The lines you return must be all those in the data that hold the string "replace".
┌────────
Lemma agree_on_lookup l h h' b n :
  agree_on l h h' -> b ∈ l -> h !! b = Some n ->
  exists n', h' !! b = Some n' /\ tagID n' = tagID n /\
    attributes n' = attributes n /\ children n' = children n.
Proof.
  intros Hag Hb Hn. specialize (Hag b Hb). rewrite Hn in Hag.
  destruct (h' !! b) as [n'|]; [|discriminate]. injection Hag as ? ? ?. eauto.
Qed.

Lemma agree_on_sym l h h' : agree_on l h h' -> agree_on l h' h.
Proof. intros Hag b Hb. symmetry. by apply Hag. Qed.

Lemma text_done_frame hf hf' e ch i c :
  agree_on (e :: c :: take i ch) hf hf' ->
  text_done hf e ch i c -> text_done hf' e ch i c.
Proof.
  intros Hag (en & cn & ids & He & Hc & Hids & Hid).
  destruct (agree_on_lookup _ _ _ e en Hag) as (en' & He' & Hte & _); [left|done|].
  destruct (agree_on_lookup _ _ _ c cn Hag) as (cn' & Hc' & Htc & _);
    [right; left|done|].
  exists en', cn', ids. repeat split; try done; [|congruence].
  rewrite <- Hids. apply mapM_agree. intros x Hx.
  assert (Hx' : x ∈ e :: c :: take i ch) by (by do 2 right).
  specialize (Hag x Hx'). destruct (hf !! x), (hf' !! x); try done.
  simpl in *. by injection Hag as -> _ _.
Qed.

Lemma done_spec_frame h0 hf hf' s :
  repr h0 s -> agree_on (addrs s) hf hf' ->
  done_spec h0 hf s -> done_spec h0 hf' s.
Proof.
  intros Hr Hag [Hel Htx]. split.
  - intros a Ha n Hn He. destruct (Hel a Ha n Hn He) as (n' & Hn' & Hid & Hat).
    destruct (agree_on_lookup _ _ _ a n' Hag Ha Hn') as (n'' & Hn'' & ? & ? & _).
    exists n''. split; [done|]. split; congruence.
  - intros e en ch i c cn He Hen Hch Hi Hc Hcn.
    eapply text_done_frame; [|by eapply Htx].
    assert (Hin : forall x, x ∈ ch -> x ∈ addrs s)
      by (intros; eapply children_in_addrs; eauto).
    intros b Hb. apply Hag.
    apply elem_of_cons in Hb as [->|Hb]; [done|].
    apply elem_of_cons in Hb as [->|Hb].
    + apply Hin. by eapply list_elem_of_lookup_2.
    + apply Hin. by apply (subseteq_take i ch).
Qed.

(** The same tree with the same attributes, whatever the other fields. *)
Definition same_content (l : list addr) (h0 h1 : gmap positive node) : Prop :=
  forall b, b ∈ l ->
    (fun n => (attributes n, children n)) <$> (h0 !! b)
    = (fun n => (attributes n, children n)) <$> (h1 !! b).

Lemma done_spec_pre h0 h1 hf s :
  repr h0 s -> same_content (addrs s) h0 h1 ->
  done_spec h1 hf s -> done_spec h0 hf s.
Proof.
  intros Hr Hsame [Hel Htx].
  assert (Hlook : forall b n, b ∈ addrs s -> h0 !! b = Some n ->
            exists n1, h1 !! b = Some n1 /\ attributes n1 = attributes n /\
                       children n1 = children n).
  { intros b n Hb Hn. specialize (Hsame b Hb). rewrite Hn in Hsame.
    destruct (h1 !! b) as [n1|]; [|discriminate]. injection Hsame as ? ?. eauto. }
  split.
  - intros a Ha n Hn He. destruct (Hlook a n Ha Hn) as (n1 & Hn1 & Hat & Hch).
    destruct (Hel a Ha n1 Hn1) as (n' & Hn' & Hid & Hattr).
    { unfold isElement in *. by rewrite Hch. }
    exists n'. by rewrite <- Hat.
  - intros e en ch i c cn He Hen Hch Hi Hc Hcn.
    destruct (Hlook e en He Hen) as (e1 & He1 & _ & Hch1).
    assert (Hcin : c ∈ addrs s).
    { eapply children_in_addrs; eauto. by eapply list_elem_of_lookup_2. }
    destruct (Hlook c cn Hcin Hc) as (c1 & Hc1 & _ & Hcc).
    eapply (Htx e e1 ch i c c1); eauto; [congruence|].
    unfold isElement in *. by rewrite Hcc.
Qed.

Lemma root_spec_frame r0 hf hf' l r :
  agree_on l hf hf' -> root_spec r0 hf l r -> root_spec r0 hf' l r.
Proof.
  intros Hag [[-> Hno]|(a & n' & -> & Ha & Hn & He & Hid)].
  - left. split; [done|]. intros a n' Ha Hn He.
    destruct (agree_on_lookup _ _ _ a n' (agree_on_sym _ _ _ Hag) Ha Hn)
      as (n0 & Hn0 & Ht & _ & Hc).
    rewrite <- Ht. apply (Hno a n0 Ha Hn0). unfold isElement in *. by rewrite Hc.
  - right. destruct (agree_on_lookup _ _ _ a n' Hag Ha Hn) as (n0 & Hn0 & Ht & _ & Hc).
    exists a, n0. repeat split; try done; [|congruence].
    unfold isElement in *. by rewrite Hc.
Qed.

Lemma root_spec_perm r0 hf l l' r :
  (forall x, x ∈ l -> x ∈ l') -> (forall x, x ∈ l' -> x ∈ l) ->
  root_spec r0 hf l r -> root_spec r0 hf l' r.
Proof.
  intros H1 H2 [[-> Hno]|(a & n' & -> & Ha & Hrest)].
  - left. split; [done|]. intros a n' Ha. apply Hno. auto.
  - right. exists a, n'. auto.
Qed.

Lemma root_spec_app r0 r1 r2 hf l1 l2 :
  root_spec r0 hf l1 r1 -> root_spec r1 hf l2 r2 ->
  root_spec r0 hf (l1 ++ l2) r2.
Proof.
  intros H1 [[-> Hno2]|(a & n' & -> & Ha & Hrest)].
  - destruct H1 as [[-> Hno1]|(a & n' & -> & Ha & Hrest)].
    + left. split; [done|]. intros a n' Ha.
      apply elem_of_app in Ha as [Ha|Ha]; eauto.
    + right. exists a, n'. split; [done|]. split; [|done].
      apply elem_of_app. by left.
  - right. exists a, n'. split; [done|]. split; [|done].
    apply elem_of_app. by right.
Qed.


Lemma agree_on_eq l (h h' : gmap positive node) :
  (forall b, b ∈ l -> h !! b = h' !! b) -> agree_on l h h'.
Proof. intros Heq b Hb. by rewrite Heq. Qed.

(** What a visit of the subtree [k] establishes. *)
Definition post (k : shape) (st st' : process_state) : Prop :=
  (forall b, b ∉ addrs k -> p_heap st' !! b = p_heap st !! b) /\
  links_eq (p_heap st) (p_heap st') /\
  done_spec (p_heap st) (p_heap st') k /\
  root_spec (p_root st) (p_heap st') (addrs k) (p_root st').

Definition visits (rec : addr -> process_state -> option process_state)
    (k : shape) : Prop :=
  forall st, repr (p_heap st) k ->
    (exists n, p_heap st !! root k = Some n /\ isElement n = true) ->
    exists st', rec (root k) st = Some st' /\ post k st st'.

Lemma links_eq_some h h' b : links_eq h h' -> is_Some (h !! b) -> is_Some (h' !! b).
Proof.
  intros Hl [n Hn]. specialize (Hl b). rewrite Hn in Hl.
  destruct (h' !! b); [eauto|discriminate].
Qed.

(** One child: the step of the loop. *)
Lemma processChild_spec rec a k kd kt st en :
  visits rec k ->
  p_heap st !! a = Some en ->
  a ∉ concat (map addrs (kd ++ k :: kt)) ->
  NoDup (concat (map addrs (kd ++ k :: kt))) ->
  repr (p_heap st) k ->
  (forall b, b ∈ map root kd -> is_Some (p_heap st !! b)) ->
  exists st2,
    (forall todo,
       processChildren rec a (map root kd) (root k :: todo) st
       = processChildren rec a (map root kd ++ [root k]) todo st2) /\
    (forall b, b ∉ addrs k -> p_heap st2 !! b = p_heap st !! b) /\
    links_eq (p_heap st) (p_heap st2) /\
    done_spec (p_heap st) (p_heap st2) k /\
    (forall cn, p_heap st !! root k = Some cn -> isElement cn = false ->
       text_done (p_heap st2) a (map root (kd ++ k :: kt)) (length kd) (root k)) /\
    root_spec (p_root st) (p_heap st2) (addrs k) (p_root st2).
Proof.
  intros Hrec Ha Hnotin Hnd Hrk Hkd.
  destruct (repr_root _ _ Hrk) as [cn0 Hc0].
  set (c := root k) in *.
  assert (Hcin : c ∈ concat (map addrs (kd ++ k :: kt))).
  { apply elem_of_concat_addrs. exists k. split; [|apply root_in_addrs].
    apply elem_of_app. right. left. }
  assert (Hac : a <> c) by (intros ->; done).
  set (h1 := <[c := set_parent (Some a) cn0]> (p_heap st)).
  assert (Hl1 : links_eq (p_heap st) h1)
    by (eapply links_eq_insert; [done|by destruct cn0]).
  assert (Hc1 : h1 !! c = Some (set_parent (Some a) cn0))
    by (unfold h1; apply lookup_insert_eq).
  destruct (isElement cn0) eqn:Hel.
  - (* an element: the recursive call *)
    destruct (Hrec (MkProcess h1 (p_nodeMap st) (p_root st)))
      as (st2 & Hrun & Hf & Hl & Hd & Hr).
    { simpl. by eapply repr_links. }
    { simpl. exists (set_parent (Some a) cn0). split; [done|]. by destruct cn0. }
    simpl in *. exists st2. split; [|split; [|split; [|split; [|split]]]].
    + intros todo. simpl. unfold modify. rewrite Hc0. simpl. fold h1.
      rewrite Hc1. simpl.
      replace (isElement (set_parent (Some a) cn0)) with true
        by (by destruct cn0).
      change (root k) with c in Hrun. rewrite Hrun. done.
    + intros b Hb. rewrite Hf by done. unfold h1. rewrite lookup_insert_ne; [done|].
      intros <-. apply Hb. apply root_in_addrs.
    + eapply links_eq_trans; eauto.
    + eapply done_spec_pre; [done| |exact Hd].
      intros b Hb. unfold h1. destruct (decide (c = b)) as [<-|Hne].
      * rewrite lookup_insert_eq, Hc0. by destruct cn0.
      * by rewrite lookup_insert_ne.
    + intros cn Hcn Hne. rewrite Hc0 in Hcn. injection Hcn as <-. congruence.
    + exact Hr.
  - (* a text run *)
    assert (Hk : k = Shape c []) by (by eapply repr_text_shape).
    set (cn1 := set_signature (signature_of h1 c) (set_parent (Some a) cn0)).
    set (h2 := <[c := cn1]> h1).
    assert (Hc2 : h2 !! c = Some cn1) by (unfold h2; apply lookup_insert_eq).
    assert (Hother : forall b, b <> c -> h2 !! b = p_heap st !! b).
    { intros b Hb. unfold h2, h1. by rewrite !lookup_insert_ne. }
    assert (Hkdc : forall b, b ∈ map root kd -> b <> c).
    { intros b Hb ->. apply list_elem_of_In, in_map_iff in Hb as (k0 & Hr0 & Hk0).
      apply list_elem_of_In in Hk0.
      rewrite map_app, concat_app in Hnd. apply NoDup_app in Hnd as (_ & Hdisj & _).
      apply (Hdisj c).
      - apply elem_of_concat_addrs. exists k0. split; [done|].
        rewrite <- Hr0. apply root_in_addrs.
      - simpl. apply elem_of_app. left. apply root_in_addrs. }
    destruct (mapM_total (fun b => tagID <$> h2 !! b) (map root kd)) as [ids Hids].
    { intros b Hb. rewrite Hother by auto. destruct (Hkd b Hb) as [n ->]. eauto. }
    set (id := getTextNodeID (tagID en) ids).
    set (h3 := <[c := set_tagID id cn1]> h2).
    exists (MkProcess h3 (<[key_of id := c]> (p_nodeMap st)) (p_root st)).
    assert (Hother3 : forall b, b <> c -> h3 !! b = p_heap st !! b).
    { intros b Hb. unfold h3. rewrite lookup_insert_ne by done. auto. }
    simpl. split; [|split; [|split; [|split; [|split]]]].
    + intros todo. simpl. unfold modify. rewrite Hc0. simpl. fold h1.
      rewrite Hc1. simpl.
      replace (isElement (set_parent (Some a) cn0)) with false
        by (by destruct cn0).
      unfold node_update, modify. rewrite Hc1. simpl. fold cn1. fold h2.
      rewrite (Hother a) by done. rewrite Ha. simpl. rewrite Hids. simpl.
      rewrite Hc2. simpl. done.
    + intros b Hb. apply Hother3. intros ->. apply Hb. apply root_in_addrs.
    + eapply links_eq_trans; [exact Hl1|].
      eapply links_eq_trans.
      * eapply (links_eq_insert h1 c _ cn1); [exact Hc1|by destruct cn0].
      * eapply (links_eq_insert h2 c _ (set_tagID id cn1));
          [exact Hc2|by destruct cn0].
    + rewrite Hk. split.
      * intros b Hb n Hn He. simpl in Hb. apply elem_of_cons in Hb as [->|Hb];
          [|inversion Hb]. congruence.
      * intros e0 en0 ch i c0 cn' He0 Hen0 Hch. simpl in He0.
        apply elem_of_cons in He0 as [->|He0]; [|inversion He0].
        rewrite Hc0 in Hen0. injection Hen0 as <-.
        unfold isElement in Hel. rewrite Hch in Hel. discriminate.
    + intros _ _ _. exists en, (set_tagID id cn1), ids.
      rewrite Hother3 by done. unfold h3 at 1. rewrite lookup_insert_eq.
      repeat split; try done.
      rewrite map_app, <- (length_map root kd), take_app_length.
      rewrite <- Hids. apply mapM_agree. intros b Hb.
      unfold h3. rewrite lookup_insert_ne; [done|]. intros <-. by apply (Hkdc c).
    + left. split; [done|]. intros b n' Hb Hn' He. exfalso. rewrite Hk in Hb.
      simpl in Hb. apply elem_of_cons in Hb as [->|Hb]; [|inversion Hb].
      unfold h3 in Hn'. rewrite lookup_insert_eq in Hn'. injection Hn' as <-.
      unfold isElement in *. destruct cn0; simpl in *. congruence.
Qed.


Lemma disjoint_kids (ks1 ks2 : list shape) b :
  NoDup (concat (map addrs (ks1 ++ ks2))) ->
  b ∈ concat (map addrs ks1) -> b ∈ concat (map addrs ks2) -> False.
Proof.
  rewrite map_app, concat_app. intros Hnd H1 H2.
  apply NoDup_app in Hnd as (_ & Hdisj & _). by apply (Hdisj b).
Qed.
└────────
(Solution for this exercise)
      replace (isElement (set_parent (Some a) cn0)) with true
      replace (isElement (set_parent (Some a) cn0)) with false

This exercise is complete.